Dans ce conte eschatologique poignant, trivial (un pauvre chien chie avec du
sang sa maladie radioactive), suicidaire, deux survivants (trois avec
Gandalf : « C’est ça un bon chien, tu sais. Un peu de grâce »,
même chez Cujo ?) déjà contaminés, à peine en sursis, abolissent la lutte
des classes et se tuent en toute conscience au revolver ou à moto. Cela pourrait être déprimant, racoleur ou
scolaire (thème guère original), cela s’avère une réussite majeure déployée en
seize pages, un chef-d’œuvre épuré, correction-cristallisation du roboratif Fléau.
Robinson, veuf ensanglanté sur sa Fat Boy pour son ultime virée, bouleverse et
paraphe avec une éloquence de chaque mot, phrase et paragraphe le flagrant talent
de King, conteur sans égal de nos jours mais encore et surtout écrivain précis,
rustique et mélancolique, Américain lucide et réservoir de films un tantinet
rancunier (pique implicite à Docteur Folamour dans Nécro
– toujours pas digéré le Shining de Stanley, pas vrai
Stevie ?). Même s’il déclara naguère le contraire, l’autre homme aux
initiales en SK n’écrit pas de la littérature fast-food, et ses gros romans ne sauraient s’apparenter à des hamburgers frelatés fabriqués à la
chaîne. Avec lui, les personnages respirent, les histoires s’accomplissent, la
moralité appartient au lecteur, le tout dans une sincérité, un plaisir et une
fraîcheur dépourvus de plan (de rédaction, de carrière), d’arrière-pensées
d’arrière-cuisines (ce qui n’empêche pas, en bon pragmatisme capitaliste US,
d’empocher les dollars tendus :
« J’écris par amour, mais l’amour ne paie pas les factures »).
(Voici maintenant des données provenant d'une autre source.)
(** Writing values behind the last one of a column that has room. *)
Lemma write_values_span m c values :
  0 <= size_ c → 1 <= elem_size_ c →
  Forall (λ v, length v = Z.to_nat (elem_size_ c)) values →
  as_span (write_bytes m (base c + size_ c * elem_size_ c) (concat values))
    (set_count c (size_ c + Z.of_nat (length values))) = as_span m c ++ values.
Proof.
  intros Hs He Hv. pose proof (length_concat_uniform _ _ Hv) as Hlen. unfold as_span. simpl.
  change (default 0 (data_ c)) with (base c).
  replace (Z.to_nat (size_ c + Z.of_nat (length values))) with
    (Z.to_nat (size_ c) + length values)%nat by lia.
  rewrite seq_app, fmap_app. f_equal.
  - apply list_fmap_ext. intros i x [-> Hi]%lookup_seq. simpl. apply read_write_disjoint. left.
    assert ((Z.of_nat i + 1) * elem_size_ c <= size_ c * elem_size_ c)
      by (apply Z.mul_le_mono_nonneg_r; lia). lia.
  - apply list_eq_same_length with (length values); [done|by rewrite length_fmap, length_seq|].
    intros k x y Hk Hx Hy. rewrite list_lookup_fmap, lookup_seq_lt in Hx by done. simpl in Hx.
    injection Hx as <-. rewrite <- (concat_uniform values (Z.to_nat (elem_size_ c)) k y Hv Hy).
    assert (Z.of_nat (S k * Z.to_nat (elem_size_ c)) <= Z.of_nat (length values * Z.to_nat (elem_size_ c)))
      by (apply inj_le, Nat.mul_le_mono_r; lia).
    replace (base c + Z.of_nat (Z.to_nat (size_ c) + k) * elem_size_ c) with
      (base c + size_ c * elem_size_ c + Z.of_nat (k * Z.to_nat (elem_size_ c))).
    2:{ rewrite Nat2Z.inj_add, Nat2Z.inj_mul, !Z2Nat.id by lia. ring. }
    rewrite read_write_inside; [by rewrite Nat2Z.id|lia|]. rewrite Hlen. lia.
Qed.

Lemma append_batch_step a m c values ok a' m' c' :
  arena_ok a → column_ok a c → size_ c + Z.of_nat (length values) < 2 ^ 57 →
  Forall (λ v, length v = Z.to_nat (elem_size_ c)) values →
  append_batch a m c values = (ok, a', m', c') →
  column_step a m c a' m' c' ∧
  as_span m' c' = as_span m c ++ (if ok : bool then values else []).
Proof.
  intros Ha Hc Hn Hv H. unfold append_batch in H. pose proof (co_size _ _ Hc) as Hs.
  pose proof (elem_size_range a c Hc) as Hel. rewrite (wrap_small 64) in H by lia.
  destruct (ensure_capacity a m c _) as [[[ok1 a1] m1] c1] eqn:He.
  destruct (ensure_capacity_spec a m c _ ok1 a1 m1 c1 Ha Hc Hn He) as (Hst & Hs1 & He1 & Hsp & Hcap).
  destruct ok1; simplify_eq; [|by rewrite app_nil_r].
  rewrite Hs1, wrap_small by lia. split.
  2:{ rewrite <- Hs1, <- Hsp. apply write_values_span; [lia|lia|by rewrite He1]. }
  destruct Hst as [? ? Ho Hc1 Hb Hf].
  assert ((size_ c1 + Z.of_nat (length values)) * elem_size_ c1 <= capacity_ c1 * elem_size_ c1)
    by (apply Z.mul_le_mono_nonneg_r; lia).
  assert (0 <= size_ c1 * elem_size_ c1) by (apply Z.mul_nonneg_nonneg; lia).
  pose proof (length_concat_uniform _ _ Hv) as Hlen.
  assert (Z.of_nat (length (concat values)) = Z.of_nat (length values) * elem_size_ c1) as Hlz.
  { rewrite Hlen, Nat2Z.inj_mul, Z2Nat.id by lia. by rewrite He1. }
  split; try done.
  - destruct Hc1 as [? ? ? ? ?]. split; try done. simpl. lia.
  - intros x n Hx Hxn Hout. rewrite <- Hf by done. change (default 0 (data_ c1)) with (base c1).
    rewrite <- Hs1. apply read_write_disjoint. rewrite Hlz.
    destruct Hb as [[Hb1 Hb2]|Hb].
    + rewrite <- Hb1, <- Hb2 in Hout. unfold block_end in Hout. lia.
    + left. lia.
Qed.

Lemma ensure_capacity_elem a m c needed ok a' m' c' :
  ensure_capacity a m c needed = (ok, a', m', c') → elem_size_ c' = elem_size_ c.
Proof.
  unfold ensure_capacity. destruct (_ <=? _); [by intros [= <- <- <- <-]|].
  generalize (grow 64 (if capacity_ c =? 0 then Z.max needed INITIAL_CAPACITY else capacity_ c) needed).
  intros nc. destruct (allocate _ _ _) as [[p|] a1]; by intros [= <- <- <- <-].
Qed.

Lemma ensure_capacity_names a m c needed ok a' m' c' :
  ensure_capacity a m c needed = (ok, a', m', c') → name_ c' = name_ c ∧ type_ c' = type_ c.
Proof.
  unfold ensure_capacity. destruct (_ <=? _); [by intros [= <- <- <- <-]|].
  generalize (grow 64 (if capacity_ c =? 0 then Z.max needed INITIAL_CAPACITY else capacity_ c) needed).
  intros nc. destruct (allocate _ _ _) as [[p|] a1]; by intros [= <- <- <- <-].
Qed.

Lemma append_is_batch a m c v :
  1 <= elem_size_ c → length v = Z.to_nat (elem_size_ c) → append a m c v = append_batch a m c [v].
Proof.
  intros He Hv. unfold append, append_batch. simpl. rewrite app_nil_r, Hv, Z2Nat.id by lia.
  destruct (ensure_capacity a m c _) as [[[ok1 a1] m1] c1] eqn:Hc.
  by rewrite (ensure_capacity_elem _ _ _ _ _ _ _ _ Hc).
Qed.

(** A single value, the arena's size included. *)
Lemma append_one a m c v ok a' m' c' :
  arena_ok a → column_ok a c → size_ c + 1 < 2 ^ 57 → length v = Z.to_nat (elem_size_ c) →
  append a m c v = (ok, a', m', c') →
  column_step a m c a' m' c' ∧ as_span m' c' = as_span m c ++ (if ok : bool then [v] else []) ∧
  total_size_ a' = total_size_ a.
Proof.
  intros Ha Hc Hn Hv H. pose proof (elem_size_range _ _ Hc) as He.
  rewrite append_is_batch in H by (lia || done).
  destruct (append_batch_step a m c [v] ok a' m' c' Ha Hc) as [Hst Hsp]; [simpl; lia|by constructor|done|].
  split_and!; [done..|apply Hst].
Qed.

(** What is stored are bytes. *)
Definition all_bytes (m : memory) : Prop := map_Forall (λ _ b, is_byte b) m.

Lemma read_bytes_are_bytes m addr n : all_bytes m → Forall is_byte (read_bytes m addr n).
Proof.
  intros Hm. apply Forall_fmap, Forall_forall. intros i _. unfold read_byte. simpl.
  destruct (m !! _) eqn:H; [by eapply Hm|]. by vm_compute.
Qed.

Lemma write_bytes_are_bytes m addr bs : all_bytes m → Forall is_byte bs → all_bytes (write_bytes m addr bs).
Proof.
  intros Hm Hbs x b. rewrite write_bytes_lookup. case_decide; [|apply Hm].
  intros H1. by eapply (Forall_lookup_1 _ _ _ _ Hbs).
Qed.

Lemma ensure_capacity_bytes a m c needed ok a' m' c' :
  all_bytes m → ensure_capacity a m c needed = (ok, a', m', c') → all_bytes m'.
Proof.
  intros Hm. unfold ensure_capacity. destruct (_ <=? _); [by intros [= <- <- <- <-]|].
  generalize (grow 64 (if capacity_ c =? 0 then Z.max needed INITIAL_CAPACITY else capacity_ c) needed).
  intros nc. destruct (allocate _ _ _) as [[p|] a1]; intros [= <- <- <- <-]; [|done].
  destruct (data_ c); [|done]. destruct (0 <? size_ c); [|done].
  apply write_bytes_are_bytes; [done|by apply read_bytes_are_bytes].
Qed.

Lemma append_bytes a m c v ok a' m' c' :
  all_bytes m → Forall is_byte v → append a m c v = (ok, a', m', c') → all_bytes m'.
Proof.
  intros Hm Hv. unfold append. destruct (ensure_capacity a m c _) as [[[ok1 a1] m1] c1] eqn:He.
  pose proof (ensure_capacity_bytes _ _ _ _ _ _ _ _ Hm He).
  destruct ok1; intros [= <- <- <- <-]; [by apply write_bytes_are_bytes|done].
Qed.

Lemma as_span_bytes m c : all_bytes m → Forall (Forall is_byte) (as_span m c).
Proof. intros Hm. apply Forall_fmap, Forall_forall. intros i _. by apply read_bytes_are_bytes. Qed.

Lemma as_span_lengths m c : Forall (λ v, length v = Z.to_nat (elem_size_ c)) (as_span m c).
Proof. apply Forall_fmap, Forall_forall. intros i _. apply length_read_bytes. Qed.

(** A column that is created takes its place in the store, empty. *)
Lemma make_column_step a m cs name t a' m' c :
  store_ok a cs → make_column a m name t = (a', m', c) →
  store_ok a' (cs ++ [c]) ∧ (all_bytes m → all_bytes m') ∧ total_size_ a' = total_size_ a ∧
  name_ c = name ∧ type_ c = t ∧ as_span m' c = [] ∧ ∀ j d, cs !! j = Some d → as_span m' d = as_span m d.
Proof.
  intros Hs H. unfold make_column in H. set (c0 := mkColumn name t None 0 0 (column_type_size t)) in H.
  destruct (ensure_capacity a m c0 _) as [[[ok1 a1] m1] c1] eqn:He. simplify_eq.
  destruct Hs as [Ha Hcs Hap].
  assert (column_ok a c0) as Hc0. { split; try done; unfold block_end, base; simpl; destruct Ha; lia. }
  assert (store_ok a (cs ++ [c0])) as Hs0.
  { split; [done|apply Forall_app_2; [done|by constructor]|].
    intros i j d d' Hi Hj Hne. apply lookup_app_Some in Hi, Hj.
    assert (∀ k x, cs !! k = Some x → 0 <= base x) as Hb.
    { intros k x Hk. apply (co_base a). by eapply (Forall_lookup_1 _ _ _ _ Hcs). }
    destruct Hi as [Hi|[Hi1 Hi2]], Hj as [Hj|[Hj1 Hj2]].
    - by eapply Hap.
    - apply list_lookup_singleton_Some in Hj2 as [? <-]. right. unfold block_end. simpl. by eapply Hb.
    - apply list_lookup_singleton_Some in Hi2 as [? <-]. left. unfold block_end. simpl. by eapply Hb.
    - apply list_lookup_singleton_Some in Hi2 as [? _], Hj2 as [? _]. lia. }
  assert ((cs ++ [c0]) !! length cs = Some c0) as Hi by (by rewrite lookup_app_r, Nat.sub_diag by done).
  destruct (ensure_capacity_spec a m c0 INITIAL_CAPACITY ok1 a' m' c Ha Hc0) as (Hst & Hsz & _ & Hsp & _); [done|done|].
  destruct (store_step _ _ _ _ _ _ _ _ Hs0 Hi Hst) as [Hs1 Hoth].
  destruct (ensure_capacity_names _ _ _ _ _ _ _ _ He) as [Hn Ht].
  rewrite insert_app_r_alt, Nat.sub_diag in Hs1 by done. simpl in Hs1. split_and!; try done.
  - intros Hm. by apply (ensure_capacity_bytes _ _ _ _ _ _ _ _ Hm He).
  - apply Hst.
  - intros j d Hj. pose proof (lookup_lt_Some _ _ _ Hj). apply Hoth with j; [by rewrite lookup_app_l|lia].
Qed.

(** C34. Columns of one arena are independent: a batch appended to one of them is
    added behind its values, or leaves it as it was when the arena is full;
    whatever relocation it takes, every other column reads the same values as
    before, and the store stays well formed. Single values are batches of one. *)
Theorem append_batch_isolated a m cs i c values ok a' m' c' :
  store_ok a cs → cs !! i = Some c → size_ c + Z.of_nat (length values) < 2 ^ 57 →
  Forall (λ v, length v = Z.to_nat (elem_size_ c)) values →
  append_batch a m c values = (ok, a', m', c') →
  store_ok a' (<[i := c']> cs) ∧
  as_span m' c' = as_span m c ++ (if ok : bool then values else []) ∧
  (∀ j d, cs !! j = Some d → j ≠ i → as_span m' d = as_span m d) ∧
  ∀ v, values = [v] → append a m c v = append_batch a m c values.
Proof.
  intros Hs Hi Hn Hv H.
  assert (column_ok a c) as Hc by (eapply (Forall_lookup_1 _ _ _ _ (so_columns _ _ Hs)); done).
  destruct (append_batch_step a m c values ok a' m' c' (so_arena _ _ Hs) Hc Hn Hv H) as [Hst Hsp].
  destruct (store_step a m cs i c a' m' c' Hs Hi Hst) as [? ?]. split_and!; [done..|].
  intros v ->. apply Forall_cons in Hv as [Hv _]. pose proof (elem_size_range a c Hc). by apply append_is_batch; [lia|].
Qed.

(** Two columns of 8192 rows in an arena of 2 MB. *)
Definition demo_price : ColumnVector := mkColumn "price" INT64 (Some 0) 0 8192 8.
Definition demo_flag : ColumnVector := mkColumn "flag" BOOL (Some 65536) 0 8192 1.
Definition demo_arena : Arena := mkArena (2 ^ 21) 73728.

Lemma append_batch_isolated_witness :
  let m := write_bytes ∅ 65536 [1; 0] in
  let c' := mkColumn "flag" BOOL (Some 65536) 2 8192 1 in
  store_ok demo_arena (<[1%nat := c']> [demo_price; demo_flag]) ∧
  as_span m c' = as_span ∅ demo_flag ++ [[1]; [0]] ∧
  (∀ j d, [demo_price; demo_flag] !! j = Some d → j ≠ 1%nat → as_span m d = as_span ∅ d) ∧
  ∀ v, [[1]; [0]] = [v] → append demo_arena ∅ demo_flag v = append_batch demo_arena ∅ demo_flag [[1]; [0]].
Proof.
  apply (append_batch_isolated demo_arena ∅ [demo_price; demo_flag] 1 demo_flag [[1]; [0]] true demo_arena).
  - split.
    + split; simpl; lia.
    + repeat (apply Forall_cons_2 || apply Forall_nil_2); split; unfold block_end, base; simpl; done || lia.
    + intros [|[|i]] [|[|j]] c c' Hc Hc' Hne; simplify_eq/=; try done; unfold apart, block_end, base; simpl; lia.
  - done.
  - simpl. lia.
  - repeat constructor.
  - vm_compute. reflexivity.
Defined.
On continuera par conséquent à le (re)lire,
en parallèle à Mo Hayder, Clive Barker, Emmanuel Carrère, James Ellroy ou
Michel Houellebecq, similaires « contemporains capitaux », politiques
et ludiques, sachant mêler popularité et intégrité, individualité(s) et
société, humour et matérialité, romantisme et sauvagerie. La lecture, comme
l’écriture, nous ramène à nous-mêmes, au dialogue en papier, apaisé, avec des
amis intimes et lointains, avec des voix singulières impossibles à confondre, à
corrompre (délaissons cependant l’innocence à ceux qui la marchandent). Au
commencement et à la fin se trouve le Verbe viral à la William S. Burroughs,
cri primal ou râle létal. Les mots (de la « tribu » mallarméenne) ne
consolent pas, ils mordent (« Les meilleurs ont des dents ») et
caressent. Ils ouvrent un horizon intérieur de liberté, de claire et stimulante
obscurité, alors que les images fictionnelles ou documentaires de ce début de
vingt-et-unième siècle se signalent par leur rétrécissement, leur
dépérissement, leur embrigadement. Pas d’iconoclasme audiovisuel sur un blog de cinéma, rassurez-vous, rien que
la célébration d’un compagnon et d’un art familièrement bizarre.